(* ===== verification/JsonSpec.v ===== *)
(** * Canonical JSON text and its reading back

    What the canonical form of a value is ([jcanon]), what [json.loads] with
    given hooks makes of canonical text ([rebuild]), the contract of
    [rfc8785.dumps] that the code relies on ([Rfc8785Laws]) and a concrete
    serializer for values without fractional numbers, [jcs], which satisfies
    the contract and with which the examples are computed. *)
From Stdlib Require Import SpecFloat Ascii String.
From S2P Require Import Prelude Sha256 Json JsonText Canonical.

(** ** Canonical values *)

(** Object members are ordered by the UTF-16 code units of their names. *)
Definition utf16_units (s : string) : list N :=
  flat_map (fun cp => if (cp <? 65536)%N then [cp]
                      else let v := (cp - 65536)%N in
                           [N.lor 55296 (N.shiftr v 10); N.lor 56320 (N.land v 1023)]) (ords s).

Fixpoint units_leb (a b : list N) : bool :=
  match a, b with
  | [], _ => true
  | _, [] => false
  | x :: a', y :: b' => (x <? y)%N || ((x =? y)%N && units_leb a' b')
  end.

Section SortMembers.
Context {V : Type}.
Fixpoint insert_member (p : string * V) (m : list (string * V)) : list (string * V) :=
  match m with
  | [] => [p]
  | q :: m' => if units_leb (utf16_units (fst p)) (utf16_units (fst q)) then p :: m
               else q :: insert_member p m'
  end.
Definition sort_members (m : list (string * V)) : list (string * V) :=
  foldr insert_member [] m.
End SortMembers.

(** A float with an integral value inside the safe range is written as that
    integer, so it reads back as an [int]. *)
Definition integral_value (f : spec_float) : option Z :=
  match f with
  | S754_zero _ => Some 0
  | S754_finite s m e =>
      let z := if 0 <=? e then Some (Zpos m * 2 ^ e)
               else if Zpos m mod 2 ^ (- e) =? 0 then Some (Zpos m / 2 ^ (- e)) else None in
      z ← z; if z <=? MAX_INTEROPERABLE_INTEGER then Some (if s then - z else z) else None
  | _ => None
  end.

Fixpoint jcanon (v : json) : json :=
  match v with
  | JFloat f => match integral_value f with Some z => JInt z | None => v end
  | JArr l => JArr (map jcanon l)
  | JObj m => JObj (sort_members (map (fun p => (fst p, jcanon (snd p))) m))
  | _ => v
  end.

(** The JSON value itself: a number is its exact value ([1] and [1.0] are one
    number), the order of members does not count. *)
Fixpoint odd_part (m : positive) (e : Z) : positive * Z :=
  match m with xO m' => odd_part m' (e + 1) | _ => (m, e) end.

Definition norm_float (f : spec_float) : json :=
  match f with
  | S754_zero _ => JInt 0
  | S754_finite s m e =>
      let '(m', e') := odd_part m e in
      if 0 <=? e' then JInt ((if s then Zneg m' else Zpos m') * 2 ^ e') else JFloat (S754_finite s m' e')
  | _ => JFloat f
  end.

Fixpoint json_norm (v : json) : json :=
  match v with
  | JFloat f => norm_float f
  | JArr l => JArr (map json_norm l)
  | JObj m => JObj (sort_members (map (fun p => (fst p, json_norm (snd p))) m))
  | _ => v
  end.

(** What [json.loads] returns on the text of [v], its hooks called as it goes;
    [token] is the text of a float, which [json.loads] takes for an integer when
    it has neither a fraction nor an exponent. *)
Definition integer_text (token : string) : bool := string_forallb (fun c => is_digit c || Ascii.eqb c "-") token.

Section Rebuild.
Variable token : spec_float -> string.
Variable h : hooks.

Fixpoint rebuild (v : json) : res json :=
  match v with
  | JInt z => parse_int h (str_of_Z z)
  | JFloat f => if integer_text (token f) then parse_int h (token f) else parse_float h (token f)
  | JArr l => vs ← res_mapM rebuild l; Ok (JArr vs)
  | JObj m => ps ← res_mapM (fun p => r ← rebuild (snd p); Ok (fst p, r)) m;
              object_pairs_hook h ps
  | _ => Ok v
  end.
End Rebuild.

(** ** The contract of [rfc8785.dumps]

    RFC 8785: the output is the JSON text of the value with its members in
    canonical order and no white space; it is UTF-8 and every control character
    of a string is escaped; two values have the same text exactly when they are
    the same JSON value; a fractional number is written so that it reads back. *)
Definition no_line_break (c : ascii) : bool := negb (Ascii.eqb c (chr_n 10) || Ascii.eqb c (chr_n 13)).

Definition float_token `{Rfc8785} (f : spec_float) : string :=
  match rfc8785_dumps (JFloat f) with Ok token => token | Raise _ => "" end.

Definition fractional (f : spec_float) : bool :=
  match f with
  | S754_finite _ m e => (e <? 0) && negb (Zpos m mod 2 ^ (- e) =? 0)
  | _ => false
  end.

Class Rfc8785Laws `{Rfc8785} : Prop := {
  dumps_reads : forall v s h,
    rfc8785_dumps v = Ok s -> json_loads h s = rebuild float_token h (jcanon v);
  dumps_utf8 : forall v s, rfc8785_dumps v = Ok s -> decode_utf8 s = Ok s;
  dumps_one_line : forall v s, rfc8785_dumps v = Ok s -> string_forallb no_line_break s = true;
  dumps_canonical : forall v, rfc8785_dumps (jcanon v) = rfc8785_dumps v;
  dumps_norm : forall a b s,
    rfc8785_dumps a = Ok s -> rfc8785_dumps b = Ok s -> json_norm a = json_norm b;
  dumps_of_norm : forall a b s t,
    json_norm a = json_norm b -> rfc8785_dumps a = Ok s -> rfc8785_dumps b = Ok t -> s = t;
  dumps_float : forall f token,
    rfc8785_dumps (JFloat f) = Ok token -> fractional f = true ->
    integer_text token = false /\ float_of_token token = f /\
    (let '(_, m, e) := decimal_of_token token in integral_beyond_max m e = false)
}.

(** ** A serializer that satisfies the contract *)

Definition jcs_escape (c : ascii) : string :=
  if Ascii.eqb c "034" then String "\" (String "034" "")
  else if Ascii.eqb c "\" then String "\" (String "\" "")
  else if Ascii.eqb c (chr_n 8) then "\b"
  else if Ascii.eqb c (chr_n 9) then "\t"
  else if Ascii.eqb c (chr_n 10) then "\n"
  else if Ascii.eqb c (chr_n 12) then "\f"
  else if Ascii.eqb c (chr_n 13) then "\r"
  else if (byte_n c <? 32)%N then u_escape (byte_n c)
  else String c "".

Fixpoint jcs_chars (s : string) : string :=
  match s with
  | EmptyString => ""
  | String c s' => jcs_escape c +:+ jcs_chars s'
  end.
Definition jcs_string (s : string) : string := String "034" (jcs_chars s +:+ quote).

Fixpoint jcs_text (v : json) : string :=
  match v with
  | JNull => "null"
  | JBool b => if b then "true" else "false"
  | JInt z => str_of_Z z
  | JFloat _ => ""
  | JStr s => jcs_string s
  | JArr l => "[" +:+ join "," (map jcs_text l) +:+ "]"
  | JObj m => "{" +:+ join "," (map (fun p => jcs_string (fst p) +:+ ":" +:+ jcs_text (snd p)) m) +:+ "}"
  end.

(** Values without fractional numbers and with integers in the safe range. *)
Fixpoint jcs_domain (v : json) : bool :=
  match v with
  | JInt z => Z.abs z <=? MAX_INTEROPERABLE_INTEGER
  | JFloat f => false
  | JArr l => forallb jcs_domain l
  | JObj m => forallb (fun p => jcs_domain (snd p)) m
  | _ => true
  end.

Definition jcs_dumps (v : json) : res string :=
  let text := jcs_text (jcanon v) in
  if jcs_domain (jcanon v) && utf8_valid (String.length text) text then Ok text
  else Raise (CanonicalizationError "outside the serializer's domain").

#[export] Instance jcs : Rfc8785 := {| rfc8785_dumps := jcs_dumps |}.
#[export] Instance no_yaml : Yaml := {| yaml_load _ := Raise (YAMLError "not used") |}.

────

What the exercise asks: Above are the records; from them, give again exactly the lines from the one containing "[N.lor 55296 (N.shiftr" to the one containing "End SortMembers.", both lines included, and nothing more.

Written solution:
                           [N.lor 55296 (N.shiftr v 10); N.lor 56320 (N.land v 1023)]) (ords s).

Fixpoint units_leb (a b : list N) : bool :=
  match a, b with
  | [], _ => true
  | _, [] => false
  | x :: a', y :: b' => (x <? y)%N || ((x =? y)%N && units_leb a' b')
  end.

Section SortMembers.
Context {V : Type}.
Fixpoint insert_member (p : string * V) (m : list (string * V)) : list (string * V) :=
  match m with
  | [] => [p]
  | q :: m' => if units_leb (utf16_units (fst p)) (utf16_units (fst q)) then p :: m
               else q :: insert_member p m'
  end.
Definition sort_members (m : list (string * V)) : list (string * V) :=
  foldr insert_member [] m.
End SortMembers.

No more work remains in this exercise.